Other than finding fault with Rahul Gandhi, Guha does not offer an alternative road map. Pray, other than the Gandhis, which Congress leader is acceptable pan-India? Last, over 12 years, the Bharatiya Janata Party has spent crores to project Rahul Gandhi as “Pappu” and to make India Congress-mukt. 

Aren't the leaders of regional parties also responsible for the BJP's growth? Many of these once-secular parties, such as the Janata Dal (United), Janata Dal (Secular), Lok Janshakti Party, Telugu Desam Party and the Nationalist Congress Party factions are now with the BJP.

In the past, strong regional parties such as the Dravida Munnetra Kazhagam and the Trinamool Congress also helped prop up BJP governments at the Centre. Even parties like the Aam Aadmi Party, Biju Janata Dal, YSR Congress and All India Majlis-e-Ittehadul Muslimeenindirectly helped the BJP to contain the Congress, the Rashtriya Janata Dal being the sole exception. Even the Congress has many leaders peddling soft Hindutva, whom Rahul Gandhi has, of late, managed to isolate. 

That leaves only the Congress, Rashtriya Janata Dal and the Left parties as the principal challengers of the BJP on uncompromising ideological terms.

Why single out the Congress when criticising dynasty? Dynasty, per se, is not harmful. The BJP and most regional parties also have dynastic families. Not just Rahul Gandhi, no Opposition leader can electorally challenge the BJP, plush with money and muscle power, supported by the fawning mainstream media, the Enforcement Directorate, Central Bureau of Investigation and a section of the judiciary.

Intensity of BJP attack on Rahul Gandhi shows that he is not irrelevant

By Hasnain Naqvi

Ramachandra Guha’s article reduces Rahul Gandhi’s political journey to a caricature that no longer corresponds with political reality.

To argue that Rahul Gandhi displayed “focused hard work” only during the Bharat Jodo Yatra ignores the broader transformation of opposition politics in India over the last four years. The yatras themselves were not symbolic spectacles but sustained political exercises that reconnected the Congress leader with ordinary Indians across regions, classes and communities. Their political impact became visible in the Congress revival in the 2024 Lok Sabha elections and the emergence of a more coherent opposition bloc.

More importantly, Gandhi’s politics today extends far beyond social media interventions. His persistent advocacy for a caste census, electoral transparency, institutional accountability, unemployment, guarantees of a minimum support price for crops, Manipur and crony capitalism reflects a structured political narrative centred on constitutional democracy and social justice.

Whether one agrees with all his positions is secondary.
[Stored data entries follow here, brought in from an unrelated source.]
Lemma SetMapIndex_new m kv : Forall (fun x => key_less x.1 kv.1 = true) m ->
  SetMapIndex (plain_entry <$> m) (HV kv.1) (HV kv.2) = plain_entry <$> (m ++ [kv]).
Proof.
  induction 1 as [|[k' v'] m Hk H IH]; cbn; [by destruct kv|]. cbn in Hk. rewrite key_less_neq by done. f_equal. exact IH.
Qed.

Lemma ordered_hashable kt k : ordered_key kt = true -> canon k kt no_tags -> hashable k = true.
Proof. destruct kt; try done; by destruct k. Qed.

Lemma ordered_unshared kt : ordered_key kt = true -> unshared kt = true.
Proof. by destruct kt. Qed.

Lemma unshared_no_tail t ts : tail ts = false -> is_tail t ts = false.
Proof. intros H. destruct t; cbn; [..|done]; try done. by rewrite H. Qed.

Lemma decode_value_ok v t old b : rt_ok v -> canon v t no_tags -> okold t old ->
  enc_val v t no_tags = Ok b -> genTypeInfo_err t = None -> zlen b < maxAlloc - 9 ->
  decode_bytes t (makeDecoder t no_tags) b old = Ok v.
Proof.
  intros H Hc Ho E Ht Hm. specialize (H t no_tags old b Hc Ho E Hm).
  rewrite unshared_no_tail in H by done. destruct H as [_ H].
  apply decode_bytes_ok; [done|unfold maxAlloc in Hm; lia|done].
Qed.

Lemma map_loop_ok kt et kvs bss n : ordered_key kt = true -> unshared et = true -> n < maxAlloc - 9 ->
  Forall2 (fun kv c => enc_pair enc_top kt et kv = Ok c) kvs bss ->
  Forall (fun kv => rt_ok kv.1 /\ rt_ok kv.2) kvs ->
  Forall (fun kv => canon kv.1 kt no_tags /\ canon kv.2 et no_tags) kvs ->
  Forall (fun c => zlen c <= n) bss -> StronglySorted before kvs ->
  forall key value m, okold kt key -> okold et value ->
  Forall (fun x => Forall (fun y => before x y) kvs) m ->
  map_loop (decode_bytes kt (makeDecoder kt no_tags)) (decode_bytes et (makeDecoder et no_tags))
    kt et (VBytes <$> bss) (HV key) (HV value) (plain_entry <$> m) [] = Ok (plain_entry <$> (m ++ kvs), []).
Proof.
  intros Hk Hu Hn H. induction H as [|kv c kvs bss Ec H IH]; intros Hrt Hc Hl Hs key value m Ok1 Ok2 Hm.
  { by rewrite app_nil_r. }
  apply Forall_cons in Hrt as [[Rk Rv] Hrt], Hc as [[Ck Cv] Hc], Hl as [Lc Hl].
  apply StronglySorted_inv in Hs as [Hs Hkv].
  destruct (enc_pair_inv kt et kv c Ck Cv Ec) as (kb & vb & Ek & Tk & Ev & Tv & -> & Lk & Lv).
  rewrite fmap_cons. cbn [map_loop as_bytes]. rewrite decode_bytes_list_ok; [| |lia].
  2:{ constructor; [eapply enc_val_bytes_ok; [exact Ck|exact Ek|lia]|].
      constructor; [eapply enc_val_bytes_ok; [exact Cv|exact Ev|lia]|constructor]. }
  change (VBytes <$> [kb; vb]) with [VBytes kb; VBytes vb]. cbn [as_bytes]. rewrite view_HV.
  rewrite (decode_value_ok kv.1 kt key kb), assign_unshared by (done || lia || by apply ordered_unshared). rewrite view_HV.
  rewrite (decode_value_ok kv.2 et _ vb), assign_unshared by (done || lia || (by destruct et)).
  rewrite (ordered_hashable kt) by done.
  rewrite SetMapIndex_new.
  - rewrite IH; [by rewrite <- (assoc app)|done..|by eapply canon_okold|by eapply canon_okold|].
    apply Forall_app. split.
    + eapply Forall_impl; [exact Hm|]. intros x Hx. by apply Forall_cons in Hx as [_ ?].
    + constructor; [exact Hkv|constructor].
  - eapply Forall_impl; [exact Hm|]. intros x Hx. by apply Forall_cons in Hx as [? _].
Qed.

Lemma decodeMap_ok kt et kvs b old : ordered_key kt = true -> unshared et = true ->
  StronglySorted before kvs -> Forall (fun kv => rt_ok kv.1 /\ rt_ok kv.2) kvs ->
  Forall (fun kv => canon kv.1 kt no_tags /\ canon kv.2 et no_tags) kvs ->
  enc_map enc_top kt et kvs = Ok b -> zlen b < maxAlloc - 9 ->
  item b /\ sreads (fun s => decodeMap kt et (makeDecoder kt no_tags) (makeDecoder et no_tags) s old) b (VMap kvs).
Proof.
  intros Hk Hu Hs Hrt Hc E Hm. destruct (enc_map_inv _ _ _ _ _ Hs E) as (bss & H & ->).
  pose proof (enc_string_len (enc_list (concat (enc_string <$> bss)))) as L1.
  pose proof (enc_list_len (concat (enc_string <$> bss))) as L2. pose proof (concat_le bss) as L.
  assert (Hb : Forall bytes_ok bss).
  { eapply (pairs_bytes_ok kt et kvs); [|done|done|exact L|lia].
    apply Forall_true. intros kv. split; apply enc_val_bytes_ok. }
  assert (Hi : bytes_ok (enc_list (concat (enc_string <$> bss)))).
  { unfold maxAlloc in *. apply enc_list_bytes_ok; [|lia]. apply concat_bytes_ok; [done|lia]. }
  split; [by apply item_string|].
  assert (Hn : zlen (concat (enc_string <$> bss)) < maxAlloc - 9) by lia.
  pose proof (map_loop_ok kt et kvs bss (zlen (concat (enc_string <$> bss))) Hk Hu Hn H Hrt Hc L Hs
              (zero kt) (zero et) [] (zero_okold kt) (zero_okold et) ltac:(constructor)) as Ef.
  eapply (sreads_then (fun s => wrapped (TMap kt et) (Stream_Bytes s)));
    [|by apply Stream_Bytes_wrapped].
  rewrite decode_bytes_list_ok by (done || lia). cbn [fmap list_fmap] in Ef. rewrite Ef. cbn [res_map_err app]. do 2 f_equal.
  unfold map_view. rewrite <- list_fmap_compose. f_equal. rewrite <- (list_fmap_id kvs) at 2. apply list_fmap_ext.
  intros _ [k v] _. cbn. by rewrite !view_HV.
Qed.

(** ** All values *)

Lemma elems_rt vs e : Forall rt_ok vs -> allP (fun x => canon x e no_tags) vs ->
  Forall (elem_ok (makeDecoder e no_tags) (okold e) (fun x => enc_val x e no_tags)) vs.
Proof.
  intros H Hc. apply allP_Forall in Hc.
  eapply Forall_impl; [apply Forall_and; split; [exact H|exact Hc]|].
  intros x [Hx Hcx] old b Ho E Hm. specialize (Hx e no_tags old b Hcx Ho E Hm).
  by rewrite unshared_no_tail in Hx.
Qed.

Lemma eol_rt e : eol_type e = true -> eol_ok (makeDecoder e no_tags) (okold e).
Proof. intros He old s inp rem tos stk. by apply decoder_EOL. Qed.

(** One lemma per kind of value. *)

Lemma rt_uint bits z old : width_ok bits -> in_uN bits z ->
  item (enc_nat z) /\ sreads (fun s => decodeUint bits s old) (enc_nat z) (VUint z).
Proof.
  intros Hw Hi. split; [unfold enc_nat; auto|].
  eapply (sreads_then (fun s => wrapped (TUint bits) (uint bits s)) (fun i => Ok (VUint (uN bits i))) _ z).
  - by rewrite uN_id.
  - by apply sreads_wrapped, uint_ok.
Qed.

Lemma rt_int bits z old : width_ok bits -> in_sN bits z ->
  item (enc_nat (uN bits z)) /\ sreads (fun s => decodeInt bits s old) (enc_nat (uN bits z)) (VInt z).
Proof.
  intros Hw Hi. assert (1 <= bits) by (unfold width_ok in Hw; lia). split; [unfold enc_nat; auto|].
  eapply (sreads_then (fun s => wrapped (TInt bits) (uint bits s)) (fun i => Ok (VInt (sN bits i))) _ (uN bits z)).
  - by rewrite sN_uN.
  - apply sreads_wrapped, uint_ok; [done|]. apply uN_range. lia.
Qed.

Lemma rt_bool (z : bool) old : let b := [if z then 0x01 else 0x80] in
  item b /\ sreads (fun s => decodeBool s old) b (VBool z).
Proof.
  split.
  - left. destruct z; [exists [1]|exists []]; repeat constructor; unfold byte_ok; lia.
  - apply (sreads_then (fun s => wrapped TBool (Stream_Bool s)) (fun x => Ok (VBool x)) _ z); [done|].
    apply sreads_wrapped, Stream_Bool_ok.
Qed.

Lemma rt_struct name fs vs olds p : Forall rt_ok vs -> canon_fields canon name (length fs) O fs vs ->
  okold_fields okold name (length fs) O fs olds -> enc_fields enc_val name (length fs) O fs vs = Ok p ->
  zlen (enc_list p) < maxAlloc - 9 ->
  sreads (fun s => makeStructDecoder makeDecoder name fs s (VList olds)) (enc_list p) (VList vs).
Proof.
  intros IH Hc Ho E Hm. pose proof (enc_list_len p).
  eapply sreads_ext; [|eapply (sreads_then _ (fun vs => Ok (VList vs))); [done|]].
  2:{ apply (sreads_list (TStruct name fs)
        (decode_fields makeDecoder (TStruct name fs) name (length fs) O fs olds)).
      apply decode_fields_ok; [done..|lia]. }
  intros s. unfold makeStructDecoder. destruct (wrapped _ (List_ s)) as [[x| | |] s1]; try done.
  destruct (decode_fields _ _ _ _ _ _ _ _) as [[y| | |] s2]; try done.
  by destruct (wrapped _ _) as [[w| | |] s3].
Qed.

Lemma rt_ptr e ts old x b : canon x e no_tags -> okold (TPtr e) old -> rt_ok x ->
  (nilOK ts = true -> enc_val x e no_tags <> Ok [0x80] /\ enc_val x e no_tags <> Ok [0xC0]) ->
  enc_val x e no_tags = Ok b -> zlen b < maxAlloc - 9 ->
  item b /\ sreads (fun s => (if nilOK ts then makeOptionalPtrDecoder (makeDecoder e no_tags) (zero e)
                             else makePtrDecoder (makeDecoder e no_tags) (zero e)) s old) b (VPtr (Some x)).
Proof.
  intros Hc Ho Hx Hn E Hm.
  assert (exists o, ptr_target (zero e) old = Some o /\ okold e o) as (o & Ht & Hoo).
  { destruct Ho as [-> |(o & -> & ?)]; [exists (zero e); split; [done|apply zero_okold]|by exists o]. }
  specialize (Hx e no_tags o b Hc Hoo E Hm). rewrite unshared_no_tail in Hx by done.
  destruct Hx as [Hi Hs]. split; [done|]. destruct (nilOK ts).
  - destruct (Hn eq_refl). apply (makeOptionalPtrDecoder_some _ _ o); try done; [congruence..|lia].
  - by apply (makePtrDecoder_ok _ _ o).
Qed.

Lemma rt_number n old : okold TNumber old -> V n <> None -> zlen (enc_string (Bytes n)) < maxAlloc - 9 ->
  sreads (fun s => decodeNumber s old) (enc_string (Bytes n)) (VNum n).
Proof.
  intros Ho Hn Hm s inp rem stk Hp Hf Hr. unfold decodeNumber.
  destruct (decodeNumberPtr_ok (VPtr (Some old)) n ltac:(right; eauto) Hn Hm s inp rem stk Hp Hf Hr)
    as (s' & E & R). exists s'. by rewrite E.
Qed.

Lemma rt_bigint z old : okold TBigInt old -> 0 <= z -> zlen (enc_nat z) < maxAlloc - 9 ->
  sreads (fun s => decodeBigIntNoPtr s old) (enc_nat z) (VBig z).
Proof.
  intros Ho Hn Hm s inp rem stk Hp Hf Hr. unfold decodeBigIntNoPtr.
  destruct (decodeBigInt_ok (VPtr (Some old)) z ltac:(right; eauto) Hn Hm s inp rem stk Hp Hf Hr)
    as (s' & E & R). exists s'. by rewrite E.
Qed.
What deserves acknowledgment is that he has emerged as one of the few national leaders consistently foregrounding concerns about democratic erosion, inequality and institutional opacity.

Guha’s critique also underestimates why the ruling establishment devotes extraordinary political energy to attacking Rahul Gandhi. The intensity of that response itself suggests that he is no longer viewed as politically irrelevant.

Guha is looking at the wrong end of the pyramid

By Nikhil Sanjay-Rekha Adsule

Blaming Rahul Gandhi and the Gandhi family for the Bharatiya Janata Party’s political dominance has become a reflex for India’s liberal intelligentsia. Ramachandra Guha recently leaned into this narrative, framing the Indian National Congress as a stubborn "family firm" that hands Narendra Modi his best electoral weapon on a silver platter. 

By treating a massive political shift like a corporate human resources problem, it pushes the idea that a vibrant opposition will magically appear the moment the Gandhi family steps aside.

Guha misreads how India’s political system works. We are not dealing with a uniform European nation but a sprawling, hyper-complex puzzle of regional prides, linguistic identities, caste hierarchies, and intense local rivalries. A pan-Indian opposition cannot be run on managerial efficiency alone.

The Gandhis today serve as vital central gravity. Rahul Gandhi’s authority is rooted in history rather than backroom political deals. It acts as a neutral internal referee. An ambitious leader from the South is never going to accept a rival from the Hindi heartland as their national boss. Take away that central anchor and the Congress will not undergo metamorphosis into a meritocracy – it will simply shatter into a dozen squabbling regional factions.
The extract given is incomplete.